ASSIGNMENT
In the listing below, start your output at the line with "intros Hd Hmax" and end it after the line with "- destruct (covered_run", copying every line exactly.

━━━━━ THE DATA ━━━━━

Lemma events_of_no_day d : events_of_days d (d - 1) l = [].
Proof.
  clear Hl Hby. unfold events_of_days. induction l as [|e l' IH]; [done|].
  by rewrite filter_cons_False by lia.
Qed.

Lemma cover_day_covers d buckets :
  naive_min + 6 ≤ start ≤ d → d ≤ naive_max → covers d buckets →
  ∃ buckets', cover_day g by_day d buckets = Done buckets' ∧ covers (d + 1) buckets'.
Proof.
  intros Hd Hmax [Hc Hcov]. unfold cover_day. rewrite bucket_start_natural by lia.
  cbn [mbind outcome_bind]. rewrite sg_day_id by lia. set (s := natural_start g d).
  set (old := default (mkCovered d d metrics_default) (buckets !! s)).
  assert (cv_metrics old = metrics_of (events_of_days (cv_start old) (d - 1) l) ∧ cv_start old ≤ d
          ∧ covered (d + 1) s (mkCovered (cv_start old) d (metrics_of (events_of_days (cv_start old) d l))))
    as (Hm & Hle & Hnew).
  { unfold old. destruct (buckets !! s) as [c|] eqn:Hs; simpl.
    - destruct (covered_run d c ltac:(lia) (Hc s c Hs)) as [He Hr].
      destruct (Hc s c Hs) as (? & ? & ? & Hm). rewrite He in Hm. split_and!; [done|lia|done].
    - rewrite events_of_no_day. split_and!; [done|lia|]. apply covered_first; [lia|].
      intros x Hx Hn. destruct (Hcov x Hx) as [c Hc']. unfold s in Hs. congruence. }
  pose proof (add_day (cv_start old) d Hle) as Ha. rewrite <- Hm in Ha.
  destruct old as [a b m]. cbn [cv_start cv_metrics] in *.
  eexists. split; [done|]. simpl in *. unfold upd. simpl. unfold upd in Ha. simpl in Ha.
  rewrite Ha. split.
  - intros s' c [[<- <-]|[Hs Hc']]%lookup_insert_Some; [done|].
    apply covered_next; [done|]. by apply Hc.
  - intros x Hx. destruct (decide (natural_start g x = s)) as [->|Hn];
      [by rewrite lookup_insert_eq; eexists|].
    rewrite lookup_insert_ne by done. apply Hcov. destruct (decide (x = d)) as [->|]; [done|lia].
Qed.

Lemma cover_days_covers n d buckets :
  naive_min + 6 ≤ start ≤ d → d + Z.of_nat n ≤ naive_max → covers d buckets →
  ∃ buckets', cover_days g by_day n d buckets = Done buckets' ∧ covers (d + Z.of_nat n) buckets'.
Proof.
  revert d buckets. induction n as [|n IH]; intros d buckets Hd Hmax Hc.
  - rewrite Z.add_0_r. by exists buckets.
  - rewrite Nat2Z.inj_succ in *.
    destruct (cover_day_covers d buckets) as (b1 & Hb & Hc1); [lia..|done|]. cbn [cover_days].
    rewrite Hb. cbn [mbind outcome_bind]. unfold date_add at 1.
    rewrite !(proj2 (Z.leb_le _ _)) by lia. cbn [andb mbind outcome_bind].
    destruct (IH (d + 1) b1) as (b2 & Hb2 & Hc2); [lia..|done|].
    exists b2. split; [done|]. by replace (d + Z.succ (Z.of_nat n)) with (d + 1 + Z.of_nat n) by lia.
Qed.

Definition bucket_of (entry : Z * Covered) : UsageBucket :=
  let '(s, c) := entry in
  mkBucket (format_date s) (cv_start c) (cv_end c) (cv_start c * day_ns - from_secs (8 * 3600))
    ((cv_end c + 1) * day_ns - from_secs (8 * 3600)) (cv_metrics c).

Lemma finish_bucket_Done s c :
  naive_min < cv_start c ≤ cv_end c → cv_end c < naive_max →
  finish_bucket (s, c) = Done (bucket_of (s, c)).
Proof.
  intros Hs He. unfold finish_bucket, singapore_midnight_utc, dt_add, date_add.
  change (- from_secs (8 * 3600)) with (Z.opp (from_secs (8 * 3600))). rewrite Z.add_opp_r.
  rewrite naive_midnight by lia. cbn [mbind outcome_bind].
  rewrite !(proj2 (Z.leb_le _ _)) by lia. cbn [andb mbind outcome_bind].
  rewrite Z.add_opp_r, naive_midnight by lia. done.
Qed.

Lemma collect_outcomes_Done {A B} (f : A → outcome B) (h : A → B) xs :
  (∀ x, x ∈ xs → f x = Done (h x)) → collect_outcomes (f <$> xs) = Done (h <$> xs).
Proof.
  induction xs as [|x xs IH]; intros Hf; [done|]. rewrite !fmap_cons. cbn [collect_outcomes].
  rewrite Hf by set_solver. cbn [mbind outcome_bind]. by rewrite IH by set_solver.
Qed.

(** The buckets are the maximal runs of days of the range with the same natural
    start, in order and without a gap; each is named after that start, runs from one
    Singapore midnight to another and sums the events of its days. *)
Definition buckets_correct (fin : Z) (bs : list UsageBucket) : Prop :=
  StronglySorted (λ a b, ub_end_date a < ub_start_date b) bs
  ∧ (∀ x, start ≤ x ≤ fin → ∃ b, b ∈ bs ∧ ub_start_date b ≤ x ≤ ub_end_date b)
  ∧ ∀ b, b ∈ bs →
      start ≤ ub_start_date b ≤ ub_end_date b ∧ ub_end_date b ≤ fin
      ∧ (∀ x, start ≤ x ≤ fin →
           natural_start g x = natural_start g (ub_start_date b)
           ↔ ub_start_date b ≤ x ≤ ub_end_date b)
      ∧ ub_key b = format_date (natural_start g (ub_start_date b))
      ∧ ub_start_at_utc b = ub_start_date b * day_ns - from_secs (8 * 3600)
      ∧ ub_end_at_utc_exclusive b = (ub_end_date b + 1) * day_ns - from_secs (8 * 3600)
      ∧ ub_metrics b = metrics_of (events_of_days (ub_start_date b) (ub_end_date b) l).

Lemma elem_of_date_entries {A} (m : gmap Z A) s c : (s, c) ∈ date_entries m ↔ m !! s = Some c.
Proof. unfold date_entries. by rewrite sort_by_perm, elem_of_map_to_list. Qed.

Lemma date_entries_sorted {A} (m : gmap Z A) : StronglySorted (λ a b, a.1 < b.1) (date_entries m).
Proof.
  assert (StronglySorted (λ a b : Z * A, (a.1 <=? b.1) = true) (date_entries m)) as Hs.
  { apply sort_by_sorted; intros *; rewrite ?Z.leb_le, ?Z.leb_gt; lia. }
  assert (NoDup (date_entries m).*1) as Hn.
  { unfold date_entries. rewrite sort_by_perm. apply NoDup_fst_map_to_list. }
  induction Hs as [|x xs Hs IH Hx]; [constructor|]. rewrite fmap_cons, NoDup_cons in Hn.
  destruct Hn as [Hnot Hn]. constructor; [by apply IH|]. rewrite Forall_forall in *.
  intros y Hy. specialize (Hx y Hy). apply Z.leb_le in Hx.
  assert (x.1 ≠ y.1); [|lia]. intros Heq. apply Hnot. rewrite Heq. by apply list_elem_of_fmap_2.
Qed.

Lemma covered_order d s1 c1 s2 c2 :
  s1 < s2 → covered d s1 c1 → covered d s2 c2 → cv_end c1 < cv_start c2.
Proof.
  intros Hs (? & ? & Hc1 & _) (? & ? & Hc2 & _).
  destruct (decide (cv_end c1 < cv_start c2)); [done|]. exfalso.
  pose proof (natural_start_mono g (cv_start c2) (cv_end c1) ltac:(lia)) as Hm.
  rewrite (proj2 (Hc1 (cv_end c1) ltac:(lia)) ltac:(lia)) in Hm.
  rewrite (proj2 (Hc2 (cv_start c2) ltac:(lia)) ltac:(lia)) in Hm. lia.
Qed.

Lemma sorted_fmap {A B} (R : A → A → Prop) (R' : B → B → Prop) (f : A → B) xs :
  (∀ x y, x ∈ xs → y ∈ xs → R x y → R' (f x) (f y)) →
  StronglySorted R xs → StronglySorted R' (f <$> xs).
Proof.
  intros Hf Hs. induction Hs as [|x xs Hs IH Hx]; [constructor|]. rewrite fmap_cons. constructor.
  - apply IH. intros a b Ha Hb. apply Hf; by right.
  - apply Forall_fmap, Forall_forall. intros y Hy. apply Hf; [left|by right|].
    by apply (proj1 (Forall_forall _ _) Hx).
Qed.

Lemma build_buckets_correct fin :
  naive_min + 7 ≤ start ≤ fin → fin < naive_max →
  ∃ bs, build_buckets start fin g by_day = Done bs ∧ buckets_correct fin bs.
Proof.
  intros Hs Hf. unfold build_buckets, days_between.
  destruct (cover_days_covers (Z.to_nat (fin - start + 1)) start ∅) as (m & Hm & Hc & Hcov); [lia..| |].
  { split; [apply map_Forall_empty|lia]. }
  rewrite Z2Nat.id in * by lia. replace (start + (fin - start + 1)) with (fin + 1) in * by lia.
  rewrite Hm. cbn [mbind outcome_bind].
  rewrite (collect_outcomes_Done _ bucket_of).
  2: { intros [s c] Hin%elem_of_date_entries. destruct (Hc s c Hin) as (? & ? & _).
       apply finish_bucket_Done; lia. }
  eexists. split; [done|]. split_and!.
  - eapply sorted_fmap; [|apply date_entries_sorted].
    intros [s1 c1] [s2 c2] Hd1%elem_of_date_entries Hd2%elem_of_date_entries Hlt. simpl in *.
    eapply covered_order; [done|by apply Hc..].
  - intros x Hx. destruct (Hcov x ltac:(lia)) as [c Hin]. exists (bucket_of (natural_start g x, c)).
    split; [by apply list_elem_of_fmap_2, elem_of_date_entries|].
    destruct (Hc _ _ Hin) as (_ & _ & Hiff & _). simpl. apply Hiff; [lia|done].
  - intros b ([s c] & -> & Hin%elem_of_date_entries)%list_elem_of_fmap. simpl.
    destruct (Hc _ _ Hin) as (? & ? & Hiff & Hmet).
    assert (natural_start g (cv_start c) = s) as Hns by (apply Hiff; lia).
    rewrite Hns. split_and!; try done; try lia. intros x Hx. apply Hiff. lia.
Qed.
End buckets.

(** ** The report *)

Definition group_label (g : UsageGroupBy) (account_names token_names : gmap Z string)
    (e : UsageEvent) : string :=
  match g with
  | GB_Account => label_or "账号 #" account_names (ue_account_id e)
  | GB_ApiToken => label_or "Token #" token_names (ue_api_token_id e)
  | GB_Model => ue_model e
  end.

Lemma group_labels_Ok g min_day an tn s :
  us_faults s = [] → ∃ labels,
    group_labels g min_day an tn s = (Ok labels, s)
    ∧ ∀ e, e ∈ ur_event <$> us_rows s → min_day ≤ ue_sg_day e →
        default (group_name g e) (labels !! group_name g e) = group_label g an tn e.
Proof.
  intros Hf. unfold group_labels, dimensions, us_call. rewrite !Hf.
  destruct g; (eexists; split; [reflexivity|]); intros e He Hday; simpl.
  3: by rewrite lookup_empty.
  all: rewrite dimension_labels; [done|]; apply list_elem_of_fmap_2, list_elem_of_filter; done.
Qed.

(** C17: A report sums up the stored events of its range that pass its filters: the summary all
    of them, each bucket those of its days, each row of the breakdown those of its account,
    token or model, under its name. The buckets are the days, weeks or months of the range in
    order, without a gap. *)
Theorem report_correct `{CalendarLaws} q an tn s :
  us_faults s = [] →
  let l := matching_events (report_filters q) s in
  countable l →
  naive_min + 7 ≤ rq_start_date q ≤ rq_end_date q → rq_end_date q < naive_max →
  ∃ r, report q an tn s = (Done (Ok r), s)
    ∧ rp_summary r = metrics_of l
    ∧ breakdown_correct (rq_group_by q) (group_label (rq_group_by q) an tn) l (rp_breakdown r)
    ∧ buckets_correct (rq_granularity q) (rq_start_date q) l (rq_end_date q) (rp_buckets r).
Proof.
  intros Hf l Hl Hs He. unfold report, aggregate_daily, us_call. rewrite Hf. fold l.
  cbn [mbind result_bind].
  rewrite (aggregate_rows_ok (report_filters q) l) by apply Hl. cbn [uf_group_by report_filters uf_start_sg_day].
  destruct (group_labels_Ok (rq_group_by q) (sg_day_from_date (rq_start_date q)) an tn s Hf)
    as (labels & -> & Hlab).
  unfold assemble_report.
  destruct (sum_rows_spec (rq_group_by q) l Hl) as (by_day & bd & Hsum & Hday & Hbd).
  rewrite Hsum.
  destruct (build_buckets_correct (rq_granularity q) (rq_start_date q) l by_day Hl Hday (rq_end_date q))
    as (bs & Hbs & Hb); [done..|].
  rewrite Hbs. eexists. split; [reflexivity|]. split_and!; [done| |done].
  apply (breakdown_rows_correct _ _ _ _ _ Hbd). intros e Hin.
  unfold l, matching_events in Hin. apply list_elem_of_filter in Hin as [Hm Hin].
  apply Hlab; [done|]. unfold matches_filters in Hm. rewrite !andb_true_iff, !Z.leb_le in Hm.
  apply Hm.
Qed.

Lemma transpose_date `{Calendar} o :
  match transpose (parse_usage_date <$> o) with
  | Err e => ∃ m, e = BadRequest m
  | Ok None => o = None
  | Ok (Some d) => ∃ s, o = Some s ∧ parse_date s = Some d
  end.
Proof.
  destruct o as [s|]; [|done]. simpl. unfold parse_usage_date, ok_or.
  destruct (parse_date s) eqn:Hd; simpl; by eexists.
Qed.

━━━━━

REPLY
  intros Hd Hmax [Hc Hcov]. unfold cover_day. rewrite bucket_start_natural by lia.
  cbn [mbind outcome_bind]. rewrite sg_day_id by lia. set (s := natural_start g d).
  set (old := default (mkCovered d d metrics_default) (buckets !! s)).
  assert (cv_metrics old = metrics_of (events_of_days (cv_start old) (d - 1) l) ∧ cv_start old ≤ d
          ∧ covered (d + 1) s (mkCovered (cv_start old) d (metrics_of (events_of_days (cv_start old) d l))))
    as (Hm & Hle & Hnew).
  { unfold old. destruct (buckets !! s) as [c|] eqn:Hs; simpl.
    - destruct (covered_run d c ltac:(lia) (Hc s c Hs)) as [He Hr].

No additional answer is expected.